Dataset entries:

Content starts

Lemma record_ttl_nonneg msg h i rr : readable msg -> _msg h = msg -> record_at h ns_s_an i = good rr -> 0 <= ttl rr.
Proof.
  intros [Hb _] Hm. unfold record_at, rr_at. rewrite Hm. destruct (section_ptr h ns_s_an) as [st|]; [|done].
  destruct (skip_rrs _ _ _ _) as [[|p]|]; [done| |done]. cbn [rbind good].
  destruct (dn_expand _ _ _) as [[|[b nm]]|]; [done| |done]. cbn [rbind good].
  do 2 (destruct (ns_get16 _ _) as [[|]|]; [done| |done]; cbn [rbind good]). simpl Z.eqb. cbv iota.
  destruct (ns_get32 msg (p + b + 4)) as [[|t]|] eqn:Et; [done| |done]. cbn [rbind good].
  destruct (ns_get16 _ _) as [[|]|]; [done| |done]. intros [= <-]. simpl.
  assert (0 <= p + b + 4 /\ p + b + 4 + 4 <= len msg).
  { unfold ns_get32, getb in Et. destruct (rd msg (p + b + 4)) eqn:E0; [|done]. apply rd_lt in E0.
    cbn [rbind good] in Et. do 2 (destruct (rd msg _); [|done]; cbn [rbind good] in Et).
    destruct (rd msg (p + b + 4 + 3)) eqn:E3; [|done]. apply rd_lt in E3. lia. }
  destruct (get32_in msg Hb (p + b + 4)) as (t' & E & Ht); [lia..|]. rewrite Et in E. injection E as ->. done.
Qed.

Section Ttl.
Context (msg : bytes) (Hm : readable msg) (h0 : ns_msg) (H0 : handle_ok msg h0).

(** The loop from record [n] on, with the least TTL so far. *)
Lemma ttl_loop_fold k n h result :
  same_message h0 h -> cursor_ok msg h -> 0 < n -> n + Z.of_nat k = ns_msg_count h0 ns_s_an ->
  ttl_loop k n h result =
  Some (foldl (fun m o => match o with Some t => Z.min m t | None => m end) result
          (map (fun i => ttl_of (record_at h0 ns_s_an (Z.of_nat i))) (seq (Z.to_nat n) k))).
Proof using Hm H0.
  destruct Hm as [Hb Hlast]. revert n h result. induction k as [|k IH]; intros n h result Hsm Hc Hn Hk; [done|]. cbn [ttl_loop].
  destruct (parserr_facts msg Hb Hlast h ns_s_an n (handle_ok_same _ _ _ Hsm H0) Hc)
    as (h' & r & -> & Hsm' & Hc' & Hin & _). simpl mbind.
  rewrite IH; [|by etransitivity|done|lia|lia]. simpl. rewrite Z2Nat.id by lia.
  assert (Erec : record_at h0 ns_s_an n = Some r).
  { rewrite <- (record_at_same h0 h) by done. unfold wanted in Hin. rewrite (proj2 (Z.eqb_neq n (-1))) in Hin by lia.
    apply Hin. split; [done|]. unfold ns_msg_count. rewrite (proj1 (proj2 (proj2 (proj2 Hsm)))). unfold ns_msg_count in Hk. lia. }
  rewrite Erec. replace (Z.to_nat (n + 1)) with (S (Z.to_nat n)) by lia. rewrite (proj2 (Z.eqb_neq n 0)) by lia. simpl.
  destruct r as [e|rr]; [done|]. simpl. do 2 f_equal. case_test; zbool; lia.
Qed.
End Ttl.

(** No TTL is less than 0. *)
Lemma foldl_min_zero l : (forall t, Some t ∈ l -> 0 <= t) ->
  foldl (fun m o => match o with Some t => Z.min m t | None => m end) 0 l = 0.
Proof.
  induction l as [|[t|] l IH]; intros Hl; simpl; [done| |].
  - rewrite Z.min_l by (apply Hl; left). apply IH. intros t' Ht. apply Hl. by right.
  - apply IH. intros t' Ht. apply Hl. by right.
Qed.

Lemma getTTL_value msg (Hm : readable msg) :
  exists r, ns_initparse msg = Some r /\
    answer_getTTL msg = Some (match r with Good h0 => ttl_min (answer_ttls h0) | Fail _ => 0 end).
Proof.
  pose proof Hm as [Hb Hlast]. unfold answer_getTTL. destruct (initparse_facts msg Hb Hlast) as ([e|h0] & -> & H0); [by eexists|].
  eexists. split; [done|]. destruct (H0 h0 eq_refl) as [Hok Hc]. unfold answer_ttls.
  destruct (Z.to_nat (ns_msg_count h0 ns_s_an)) as [|k] eqn:Ek; [done|]. cbn [ttl_loop].
  destruct (parserr_facts msg Hb Hlast h0 ns_s_an 0 Hok Hc) as (h' & r & -> & Hsm & Hc' & Hin & _). simpl mbind.
  assert (Erec : record_at h0 ns_s_an 0 = Some r) by (apply Hin; split; [done|]; unfold wanted; simpl; lia).
  rewrite (ttl_loop_fold msg Hm h0 Hok); [|done|done|lia|lia]. f_equal. cbn [seq map]. change (Z.of_nat 0) with 0. rewrite Erec. cbn [ttl_of ttl_min orb Z.eqb]. change (Z.to_nat (0 + 1)) with 1%nat.
  destruct r as [e'|rr]; [|done]. apply foldl_min_zero.
  intros t Ht. apply list_elem_of_In, in_map_iff in Ht as (i & Ht & _). unfold ttl_of in Ht.
  destruct (record_at h0 ns_s_an (Z.of_nat i)) as [[|rr]|] eqn:E; [done| |done]. injection Ht as <-.
  eapply record_ttl_nonneg; [done|apply Hok|exact E].
Qed.

(** answer_getTTL answers the least TTL of the answer records that can be
    read, and 0 when the first of them cannot or when the message is malformed. *)
Theorem getTTL_least msg (Hm : readable msg) :
  exists r, ns_initparse msg = Some r /\
    answer_getTTL msg = Some (match r with Good h0 => ttl_min (answer_ttls h0) | Fail _ => 0 end).
Proof. by apply getTTL_value. Qed.

(** A response to a query for a, with two records of TTL 100 and 30. *)
Definition sample_response : bytes :=
  [0x12; 0x34; 0x81; 0x80; 0; 1; 0; 2; 0; 0; 0; 0;
   1; 97; 0; 0; 1; 0; 1;
   192; 12; 0; 1; 0; 1; 0; 0; 0; 100; 0; 4; 10; 0; 0; 1;
   192; 12; 0; 1; 0; 1; 0; 0; 0; 30; 0; 4; 10; 0; 0; 2].

Lemma sample_response_readable : readable sample_response.
Proof.
  split; [repeat (constructor; [lia|]); constructor|].
  intros p Hp. assert (p = 50) as -> by (change (len sample_response) with 51 in Hp; lia). discriminate.
Qed.

(** The second record, asked for after the first and the second. *)
Lemma parse_any_order_witness :
  exists h0 h h' rr, ns_initparse sample_response = good h0 /\ parse_all h0 [(ns_s_an, 0); (ns_s_an, -1)] = Some h /\
    ns_parserr h ns_s_an 1 = Some (h', Good rr) /\ ttl rr = 30 /\ rdata rr = Some 47.
Proof.
  destruct (parse_any_order sample_response sample_response_readable) as [_ H].
  eassert (E : ns_initparse sample_response = good _) by (vm_compute; reflexivity).
  destruct (H _ [(ns_s_an, 0); (ns_s_an, -1)] ns_s_an 1 E) as (h & h' & r & Hp & Hr & Hrec & _).
  eexists _, h, h'. assert (Hin : record_at _ ns_s_an 1 = Some r) by (apply Hrec; split; vm_compute; split; congruence).
  vm_compute in Hin. injection Hin as <-. eexists. split_and!; [exact E|exact Hp|exact Hr|reflexivity..].
Defined.

Lemma getTTL_least_witness : answer_getTTL sample_response = Some 30.
Proof.
  destruct (getTTL_least sample_response sample_response_readable) as (r & E & ->).
  vm_compute in E. injection E as <-. vm_compute. reflexivity.
Defined.

(** A record after the first whose name cannot be expanded (a pointer to
    itself) is left out: the answer is cached with the TTL of the first. *)
Definition looping_response : bytes :=
  take 35 sample_response ++ [192; 35; 0; 1; 0; 1; 0; 0; 0; 30; 0; 4; 10; 0; 0; 2].

Example getTTL_ignores_bad_record :
  answer_getTTL looping_response = Some 100 /\
  exists h, ns_initparse looping_response = good h /\ record_at h ns_s_an 1 = fail EMSGSIZE.
Proof. split; [vm_compute; reflexivity|]. eexists. split; [vm_compute; reflexivity|]. vm_compute. reflexivity. Qed.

Content ends

> What this task involves
Print exactly the lines above from the one with "(** A response" to the one with "eexists _, h, h'.", including both.

> Your solution
(** A response to a query for a, with two records of TTL 100 and 30. *)
Definition sample_response : bytes :=
  [0x12; 0x34; 0x81; 0x80; 0; 1; 0; 2; 0; 0; 0; 0;
   1; 97; 0; 0; 1; 0; 1;
   192; 12; 0; 1; 0; 1; 0; 0; 0; 100; 0; 4; 10; 0; 0; 1;
   192; 12; 0; 1; 0; 1; 0; 0; 0; 30; 0; 4; 10; 0; 0; 2].

Lemma sample_response_readable : readable sample_response.
Proof.
  split; [repeat (constructor; [lia|]); constructor|].
  intros p Hp. assert (p = 50) as -> by (change (len sample_response) with 51 in Hp; lia). discriminate.
Qed.

(** The second record, asked for after the first and the second. *)
Lemma parse_any_order_witness :
  exists h0 h h' rr, ns_initparse sample_response = good h0 /\ parse_all h0 [(ns_s_an, 0); (ns_s_an, -1)] = Some h /\
    ns_parserr h ns_s_an 1 = Some (h', Good rr) /\ ttl rr = 30 /\ rdata rr = Some 47.
Proof.
  destruct (parse_any_order sample_response sample_response_readable) as [_ H].
  eassert (E : ns_initparse sample_response = good _) by (vm_compute; reflexivity).
  destruct (H _ [(ns_s_an, 0); (ns_s_an, -1)] ns_s_an 1 E) as (h & h' & r & Hp & Hr & Hrec & _).
  eexists _, h, h'. assert (Hin : record_at _ ns_s_an 1 = Some r) by (apply Hrec; split; vm_compute; split; congruence).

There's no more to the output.